話は戻りますが、1889年という年はMahler一家にとって悲劇の年で、まず2月18日、父親が61歳で死去、7月には自身が長年悩まされた痔の手術を行い、大きな苦痛を味わい、10月11日、母親が52歳で死去、両親の死去で一家の面倒を見る立場になったものの、すぐ下の妹レオポルドーネが脳腫瘍で世を去ってしまいました。ブダペストでの仕事は順調だったものの、ツイシー伯爵が劇場支配人になってからは対立が起こり、1891年3月14日に職を辞して、3月29日にハンブルク市立歌劇場の首席指揮者となりました。
ハンブルクでは現在の職業指揮者の先駆的存在と言われるHans Guido Freiherr von Buelow(J.S.Bach, L.v.Beethown, J. Brahmsを総称してドイツ三大Bと名付けたことでも知られる、さらにF. Lisztの娘コジマと結婚するがコジマはR.Wagnerと恋愛関係に陥り・・・ )から絶大な支持を受け、彼の代演も務めるようになりました。このときに交響曲2番の第1楽章に「葬礼」というタイトルを付けてピアノでBuelowに聞かせていますが、興味は示さなかったようです。
1893年夏の休暇をザルツブルク近郊のシュタインバッハで過ごし、交響詩の改訂や交響曲第2番の創作を進め、7月末には第2楽章から第4楽章までの第一稿が出来上がったそうです。1892年に完成した歌曲集「子供の不思議な角笛」から「魚に説教するパドゥヴァの聖アントーニウス Des Antonius von Padva Fischpredigt」の音楽が第3楽章で用いられ、第4楽章の歌詞は同じく歌曲集「子供の不思議な角笛」から「原光 Urlicht」がとられました。

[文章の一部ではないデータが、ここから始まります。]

(** * Digital sliding puzzle: the Board engine and the star table

    A shallow embedding of [src/js/core/Board.js] (with the parts of
    [src/js/ui/Block.js] and of the Tween loop that the board relies on)
    and of [GameScene._calculateStars].

    - JS numbers used as indices and counters are [Z]: sizes, rows and
      columns are safe integers (between [MIN_SAFE_INTEGER] and its
      opposite), on which the arithmetic of the board is exact.
    - A JS array is an object keyed by index: writing any integer index
      succeeds, reading an absent index gives [undefined], and indexing
      [undefined] raises a TypeError.  The grid is therefore a finite map
      from row index to row, a row a finite map from column index to number.
    - Block objects live in a heap and are named by their address; the
      board's [blocks] array, the move queue and the suspended [moveBlock]
      calls all hold addresses, so that they alias as in the source.
    - An [async] function is cut at its [await]: the part before it runs with
      the call, the part after it runs when the awaited animation settles
      or, for [shuffle], when the timer it waits for fires.  Other calls may
      arrive in between.
      [then] callbacks of already resolved promises are counted and run as
      steps of their own.
    - A TypeError ends the run: the board is not followed past an exception.
    - Pixels, sound and drawing ([moveAtPosition], [contains],
      [updatePosition], [draw], the click and enter animations) are left
      out.

    The file also embeds [src/js/core/Timer.js], whose reading
    [_calculateStars] rates, and the [EventEmitter] of [src/game.js] through
    which the scenes announce a victory or a change of scene.  The timer's
    methods take the reading of [Date.now()] as an argument. *)

From Stdlib Require Import Ascii.
From stdpp Require Import base numbers option list gmap strings pretty.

aus "DES KNABEN WUNDERHORN" |
「子供の不思議な角笛」から |
Buelowが1894年2月12日、滞在先のカイロのホテルで病死し、葬儀がハンブルクのミハエリス教会で執り行われ、Mahlerも列席しましたが葬儀で演奏されたKlopstocksの「復活の合唱」が第5楽章の歌詞のヒントになりました。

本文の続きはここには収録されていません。